Четыре дня спустя Би-би-си сообщило о демонстрации диссидентов на Красной площади в поддержку чехов. Пять смельчаков развернули плакаты «за вашу и нашу свободу» и были тут же жестоко избиты и увезены в КГБ.

— Молодцы ребята! — заявляет Николай. — Судья, на сколько тянет?

— 70-я статья, антисоветская агитация и пропаганда, до семи лет. Я бы их просто в сумасшедший дом отправил; нормальный человек на такое не способен.

— Какой же ты, Илья, зверь, — комментирует Николай. — Люди за свободу, а ты — семь лет, в сумасшедший дом! Не дай Бог, чтоб ты меня судил.
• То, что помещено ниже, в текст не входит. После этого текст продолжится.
(* ===== verification/Prelude.v ===== *)
(** * A verification of the Coraza web application firewall

    Coraza inspects HTTP transactions with a list of rules.  A rule names
    variables of the transaction, transforms their values, applies an operator
    and, on a match, runs actions that change the transaction: scores, removed
    rules, skips, interruptions.  The rules are read from a configuration
    language.  A connector, such as the HTTP middleware, drives a transaction
    through five phases by calling its operations; the transactions are pooled,
    and compiled expressions are shared by a concurrent cache.

    ** The program and the files

    The files follow the packages under src/, callees first.

    Foundations:
    - [Prelude]: bytes, the [run] monad of Go code that may panic or loop
      ([Done], [Panic], [OutOfFuel]), its total-correctness predicate [wp],
      updates of records, 64-bit wrap-around [i64].
    - [GoLib]: the parts of Go's strings, strconv and unicode/utf8 packages that
      the code calls.  Letter case beyond ASCII is the class [Unicode], the
      order of a map the class [MapOrder]; [latin1] and [listOrder] are
      instances.
    - [StringUtil]: src/internal/strings/strings.go, src/internal/url/url.go and
      src/internal/cookies/cookies.go.

    Transformations, src/internal/transformations:
    - [BestFit], [UrlTransform]: URL and hexadecimal, decoded in place, with the
      best-fit table.
    - [TextTransform], [CommentTransform], [EscapeTransform], [Base64],
      [PathTransform]: letter case, blanks and NUL bytes, comments, escapes of
      JavaScript, CSS and C, base64, paths.
    - [Transformations]: the registry and the transformations that call a
      library.

    Operators, src/internal/operators:
    - [Matchers]: the searches for literals of rxprefilter.go.
    - [Prefilter], [RxBinary]: the filters before regular expressions, of
      rxprefilter.go and rxprefilter_binary.go.
    - [Rx]: rx.go, the operator @rx.
    - [Operators]: the operators on text and numbers, the validators, restpath,
      detectSQLi, detectXSS and inspectFile.
    - [IPMatch]: ip_match.go and its variants that read files and datasets.
    - [PatternMatch]: pm.go and its variants.

    The engine, src/internal/corazawaf and what it calls:
    - [Variables], [Types]: src/internal/variables and src/types.
    - [Collections]: src/internal/collections, maps, named collections,
      concatenations, sizes.
    - [TransactionCaches]: the caches that a transaction keeps while its rules
      are evaluated, from transaction.go and rulegroup.go.
    - [BodyBuffer]: body_buffer.go, memory, temporary file and open readers.
    - [TransactionState]: the transaction and its variables, from
      transaction.go, with the operations that call no rule: headers, captures,
      exceptions, [GetField], interruptions.
    - [MatchLog]: src/internal/corazarules, matched rules and the texts of the
      error log.
    - [BodyProcessors], [JsonProcessor], [MultipartProcessor]:
      src/internal/bodyprocessors, the registry and the processors; the packages
      gjson, mime/multipart and encoding/xml are parameters.
    - [Macro]: src/experimental/plugins/macro/macro.go.
    - [Rule]: the data of rules and their construction, and the chain of
      transformations, from rule.go.
    - [TransformCache]: the caches of transformed values, from rule.go and
      rulegroup.go.
    - [Actions]: src/internal/actions, the parsing of every action and the
      evaluation of those that change the transaction.
    - [RuleGroup]: the evaluation of a rule, of its chain, and of a phase.
    - [Engine]: theorems about the evaluation.
    - [Phases]: the operations of a transaction that evaluate phases or receive
      bodies.
    - [Lifecycle]: sequences of calls and the theorems about them.
    - [Waf]: waf.go and the closing of a transaction.
    - [DetectionOnly]: the calls on a transaction of a WAF that only detects.
    - [AuditLog]: the record of a transaction, from transaction.go, and its native
      and legacy formats, src/internal/auditlog.

    Around the engine:
    - [Interceptor], [Middleware]: src/http, against the interface
      [TransactionAPI], which [Phases] implements.
    - [Memoize], [MemoizeCalls]: src/internal/memoize, both builds, as steps of
      concurrent calls over a shared memory.
    - [RuleParser], [RuleSyntax], [RuleAssembly]: rule_parser.go of
      src/internal/seclang, with the theorems on what it reads and on the rules
      it makes.
    - [Directives], [Configuration]: directives.go and the map of directives.
    - [Parser]: parser.go, lines, continuations and includes.
    - [Coraza]: src/config.go and src/waf.go, the configuration and the WAF that is
      built from it.

    ** Conventions

    A string or byte slice is a list of integers; indices are naturals and an
    access out of range is [Panic].  Signed 64-bit arithmetic wraps where the
    code may overflow.  A handler takes the transaction and gives the next one.
    A chained rule is nested in its parent, as in Go.  Operators and
    transformations are functions that a rule holds, so the theorems on the
    engine are for any operator and transformation, those of plugins included;
    an operator may capture fields and may panic, which the predicate
    [sound_rule] excludes.

    ** What the theorems show

    - The life cycle.  For rules that are sound and leave the body limits alone
      ([sound_waf]) and processors that return ([sound_registry]), the calls of a
      connector, in any order and with a file system that may fail at any write,
      follow an abstract automaton of phases ([phase_step]): phases 1 to 4 are
      evaluated at most once and never after a later one, and no call panics
      ([calls_refine], [transaction_in_order]).  The theorems hold for every
      invariant of the body buffers with the laws of [BufferInvariant]:
      [wf_buffer] when the file system does not fail, [sane_buffer] when it may;
      what a failed write loses is [Write_dump_fails].  An interrupted transaction
      evaluates no further phase but logging ([calls_interrupted]); with the
      engine off nothing is evaluated ([exec_off]).  Bodies are stored up to the
      limit ([WriteRequestBody_stores]), and a limit lowered under what is
      stored panics ([WriteRequestBody_panics]).
    - The evaluation of a phase.  It terminates, keeps what it may not change and
      ends in a clean state ([Eval_frame]); in detection mode it does not
      interrupt ([Eval_detectionOnly]); after an interruption nothing runs
      ([Eval_interrupted]); removed rules, markers and skips do what they say
      ([evalLoop_removed], [evalLoop_skipAfter], [evalLoop_skip]); flow and
      disruptive actions wait for the whole chain, and a chain gives the matches
      of all its members or none ([doEvaluate_chain]).
    - A WAF.  The one that is built from a configuration has valid limits and the
      settings of the configuration over those of the directives
      ([NewWAF_builds]); one that only detects never interrupts
      ([NewWAF_detects]).
    - The caches give the values that the transformations give
      ([transformFieldCached_agrees], [transformFieldMultimatchCached_agrees]),
      because the identifiers of chains tell them apart
      ([AddTransformation_chain]).
    - Reuse.  A transaction from the pool starts like a new one, but for the
      variables that the reset forgets and the memory of an empty buffer
      ([newTransaction_reuse], [resetVariables_spec]).
    - Body processors.  The JSON processor stores every scalar and the length of
      every array under its path ([jsonProcessRequest_args]), the multipart
      processor the fields, the files and their sizes ([multipart_collects]).
    - Logs.  The fields of the error log can be read back but for the message
      ([ErrorLog_fields]); the audit log has what its parts ask for
      ([AuditLog_record]), and its native format the sections of the parts
      between their boundaries ([nativeFormat_sections]).
    - The HTTP middleware, for handlers that send final statuses and a file system
      that does not fail, hands the handler the body of the request
      ([processRequest_body]), calls the server in order ([WrapHandler_order]),
      passes a response on unchanged when nothing
      interrupts ([WrapHandler_transparent]) and replaces it when something does
      ([WrapHandler_blocks], with the one write that escapes).
    - The memoizer.  In every interleaving a call returns a value of its key
      whose entry it owned when it returned ([Do_owns], [Do_shares]), one
      call per key computes ([Do_singleflight]), a release leaves the
      owner on no entry ([Release_complete], [Release_noLeak]) and every call
      can complete ([calls_complete]).
    - The configuration.  Parsing ends on every input ([parseConfig_terminates])
      and a rule line never panics ([ParseRule_total]); what the parsers read is
      what was printed ([parseActions_print], [parseActionOperator_print],
      [ParseVariables_print]); a parsed rule has one disruptive action at most
      and joins the open chain ([ParseRule_disruptive], [ParseRule_chains]).
    - Operators.  The filters and faster paths of @rx change no result
      ([newRX_transparent], [compilePrefilter_sound], [binaryPrefilter_sound],
      [minMatchLength_bound]) and find what a plain search finds
      ([newIndexedMatcher_search]); @pm matches iff one of its words occurs
      ([newPM_search]); @ipMatch decides membership in the networks it was
      given ([ipMatch_subnets]); the check digit of a Chilean number detects every
      change of one digit ([nidCl_detects]).
    - Transformations, actions, macros, collections, body buffers, query and
      cookie parsers, types: functional specifications, round trips, and
      equivalences of optimised routines with plain ones.

    ** Fuel

    Loops of the code are structural recursions on the data they consume where
    they can be.  The others take fuel that is the length of the input plus one
    (decoders, parsers, [readAll], [copyLoop]), the number of decimal digits of a
    64-bit integer ([rutFuel]) or the limit that the code itself has on nested
    includes ([maxDepth]); each has a theorem, or is used in one, that the
    result is [Done].  The memoizer is a relation and needs none.

    ** What is not modelled

    The default build is modelled: without multiphase evaluation, with
    collections that ignore case, without the mandatory check of rule
    identifiers.  Not modelled are the debug log and the writers of logs (output
    only), the JSON encoding of audit records and the OCSF format, the operators
    rbl (DNS) and validateSchema (the jsonschema package) and the registry of
    operators, which the parser takes as a parameter; of a transaction
    [ParseRequestReader], [String] and [GetStopWatch]; failures of reads from and
    of the removal of temporary files, and a failing file system in the
    middleware; and concurrent use of one transaction, which the code does not
    support.  Regular expressions, Aho-Corasick, libinjection, the file system,
    the clock, [url.ParseRequestURI], the parsers of JSON, XML and multipart
    bodies and the address of a string are parameters. *)

From stdpp Require Export base tactics list numbers gmap strings.
From Stdlib Require Export ZArith Lia ZifyBool ZifyNat.

Declare Scope coraza_scope.
Delimit Scope coraza_scope with coraza.
#[global] Open Scope coraza_scope.
#[global] Open Scope Z_scope.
А ты что скажешь, студент?

— Я скажу, что ты сам себе противоречишь, Коля. Вчера ты в венгров из танка палил, сегодня ты за свободу. Ты уж либо так, либо этак, а то сам в психушку угодишь.

— Умный ты очень, студент. Смотри, на воле судье не попадайся. А то он тебя сразу по двум статьям привлечет: и за агитацию, и за пропаганду.

На следующий день меня выписали. За пятьдесят пять лет, что прошли с тех пор, лица Ильи и Коли стерлись из памяти, но наши разговоры запомнились навсегда, став моим персональным символом взаимоотношений интеллигенции, народа и власти, запертых в общую клетку советской действительности, в которой я провел первую треть своей жизни.